Word for word, please restate the lines from the beginning of the data through the line in which "From Stdlib Require Import DecimalString DecimalPos" appears.

● INFORMATION
——————————
(** * Melbourne house-price form (app.py): a shallow embedding

    The Streamlit script [app.py] loads four joblib artifacts and a text
    file, renders a form, assembles a one-row table from the form fields,
    asks two regression pipelines for a prediction and displays the
    numbers.  The embedding below follows the script function by function:
    [load_models], [predict_price] and [main].

    - Python values: integers are [Z], numpy/Python floats are the IEEE
      binary64 numbers of [PrimFloat], [str] is [string] (a sequence of
      code points below 256), [None] is [option]'s [None].
    - Effects: a script run is a computation [M A] that reads the
      resource cache, may raise, and emits an ordered list of events
      (elements put on the page, file accesses, calls of a pipeline).
    - Exceptions: [exn] stands for an instance of Python's [Exception];
      [except Exception] therefore handles every [exn].  Interpreter
      signals that derive from [BaseException] only are not modelled.
    - The Streamlit widgets and the loaded artifacts are external: widgets
      are operations of the class [Streamlit] (their documented range
      contract is the class [StreamlitSpec]); an artifact is known by how
      it answers the two operations the script performs on it. *)

From Stdlib Require Import ZArith List String Ascii Bool Floats Lia.
From Stdlib Require Import DecimalString DecimalPos DecimalZ.
Import ListNotations.

Set Warnings "-inexact-float".
Set Implicit Arguments.

Local Open Scope string_scope.
Local Open Scope Z_scope.
(** * Ruki: IR builder, pose algebra, script parser and Universal Robots emitters

    Shallow embedding of
      - [src/postprocessor/Ruki_E.py]              (class [RobotPost], the IR builder),
      - [src/assets/emitters/universal_robots.py]  (pose algebra, parser, emitters,
                                                    model detection),
      - [src/Ruki_C.py]                            (the older copies of the converters
                                                    and the conversion entry point).

    Conventions.
      - Python numbers are values of a type [F] with the operations of class
        [Scalar]; the definitions are generic in it.  The instance on [R]
        (exact arithmetic) is the one in which numeric facts are proved.
      - Python exceptions are the [Raise] case of [result]; [try ... except]
        is [try_or_none].
      - A JSON object field is a [jfield]: absent, [null] or a value.
      - Python dictionaries that are only looked up are [gmap]s; dictionaries
        whose iteration order is observable are association lists. *)

From Stdlib Require Import ZArith List String Ascii Lia Reals Lra RNsatz Psatz.
From Stdlib Require Import DecimalString DecimalNat.
From stdpp Require Import gmap strings list.

Open Scope string_scope.
Open Scope list_scope.

(** ** Python exceptions *)

Module Py.

Inductive exn := IndexError | TypeError | ValueError | KeyError.

Inductive result (A : Type) :=
| Ok (a : A)
| Raise (e : exn).
Arguments Ok {A} a.
Arguments Raise {A} e.

Definition bind {A B} (r : result A) (k : A -> result B) : result B :=
  match r with
  | Ok a => k a
  | Raise e => Raise e
  end.

(** [try: r  except: None] *)
Definition try_or_none {A} (r : result A) : option A :=
  match r with
  | Ok a => Some a
  | Raise _ => None
  end.

(** [l[i]] on a Python list *)
Definition item {A} (l : list A) (i : nat) : result A :=
  match nth_error l i with
  | Some a => Ok a
  | None => Raise IndexError
  end.

(** [str(n)] for a non-negative integer and for an integer *)
Definition str_nat (n : nat) : string := NilZero.string_of_uint (Nat.to_uint n).
Definition str_Z (z : Z) : string := NilZero.string_of_int (Z.to_int z).

(** [f"{n:03d}"]: decimal, padded with zeros on the left to width 3 *)
Definition zfill (w : nat) (s : string) : string :=
  Nat.iter (w - String.length s) (String "0"%char) s.
Definition format_03d (n : nat) : string := zfill 3 (str_nat n).

(** [sep.join(l)] *)
Fixpoint join (sep : string) (l : list string) : string :=
  match l with
  | [] => ""
  | [s] => s
  | s :: l' => s +:+ sep +:+ join sep l'
  end.

(** [s.startswith(p)] *)
Definition startswith (p s : string) : bool := String.prefix p s.

End Py.
Export Py.

#[global] Instance result_ret : MRet result := @Ok.
#[global] Instance result_bind : MBind result := fun A B k r => Py.bind r k.

(** ** Numbers *)

(** The operations the sources use on Python numbers.  [lit m e] is the
    decimal literal [m]e[e] (so [lit 1 (-10)] is [1e-10] and [lit 180 0] is
    [180.0]); [format_f d x] is [f"{x:.<d>f}"] and [fstr x] is [str(x)].
    Division is total: the one divisor that depends on the input,
    [2 * sin(angle)] in [get_cartesian_pose], is shown non-zero below. *)
Class Scalar (F : Type) := {
  fadd : F -> F -> F;
  fsub : F -> F -> F;
  fmul : F -> F -> F;
  fdiv : F -> F -> F;
  fneg : F -> F;
  fabs : F -> F;
  fltb : F -> F -> bool;
  lit : Z -> Z -> F;
  math_pi : F;
  math_sqrt : F -> F;
  math_acos : F -> F;
  math_sin : F -> F;
  math_cos : F -> F;
  format_f : nat -> F -> string;
  fstr : F -> string;
}.

Declare Scope py_scope.
Delimit Scope py_scope with py.
Infix "+" := fadd : py_scope.
Infix "-" := fsub : py_scope.
Infix "*" := fmul : py_scope.
Infix "/" := fdiv : py_scope.
Notation "- x" := (fneg x) : py_scope.
Infix "<?" := fltb : py_scope.

(** JSON object fields *)
Inductive jfield (A : Type) :=
| Absent
| Null
| Val (a : A).
Arguments Absent {A}.
Arguments Null {A}.
Arguments Val {A} a.

(** [d.get(k)] *)
Definition jget {A} (f : jfield A) : option A :=
  match f with
  | Val a => Some a
  | _ => None
  end.

(** [o] as a JSON field that is always written (as [null] for [None]) *)
Definition jwritten {A} (o : option A) : jfield A :=
  match o with
  | Some a => Val a
  | None => Null
  end.

Section DataModel.
Context {F : Type} `{Scalar F}.

(** Python values held in keyword arguments and interpreter state *)
Inductive pyval :=
| PNone
| PBool (b : bool)
| PInt (z : Z)
| PFloat (x : F)
| PStr (s : string).

(** [bool(v)] *)
Definition truthy (v : pyval) : bool :=
  match v with
  | PNone => false
  | PBool b => b
  | PInt z => negb (z =? 0)%Z
  | PFloat x => (x <? lit 0 0)%py || (lit 0 0 <? x)%py
  | PStr s => negb (s =? "")%string
  end.

(** [str(v)] inside an f-string, for the values an IO index takes *)
Definition format_val (v : pyval) : string :=
  match v with
  | PNone => "None"
  | PBool true => "True"
  | PBool false => "False"
  | PInt z => str_Z z
  | PFloat x => fstr x
  | PStr s => s
  end.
——————————
● RESPONSE AREA
(** * Melbourne house-price form (app.py): a shallow embedding

    The Streamlit script [app.py] loads four joblib artifacts and a text
    file, renders a form, assembles a one-row table from the form fields,
    asks two regression pipelines for a prediction and displays the
    numbers.  The embedding below follows the script function by function:
    [load_models], [predict_price] and [main].

    - Python values: integers are [Z], numpy/Python floats are the IEEE
      binary64 numbers of [PrimFloat], [str] is [string] (a sequence of
      code points below 256), [None] is [option]'s [None].
    - Effects: a script run is a computation [M A] that reads the
      resource cache, may raise, and emits an ordered list of events
      (elements put on the page, file accesses, calls of a pipeline).
    - Exceptions: [exn] stands for an instance of Python's [Exception];
      [except Exception] therefore handles every [exn].  Interpreter
      signals that derive from [BaseException] only are not modelled.
    - The Streamlit widgets and the loaded artifacts are external: widgets
      are operations of the class [Streamlit] (their documented range
      contract is the class [StreamlitSpec]); an artifact is known by how
      it answers the two operations the script performs on it. *)

From Stdlib Require Import ZArith List String Ascii Bool Floats Lia.
From Stdlib Require Import DecimalString DecimalPos DecimalZ.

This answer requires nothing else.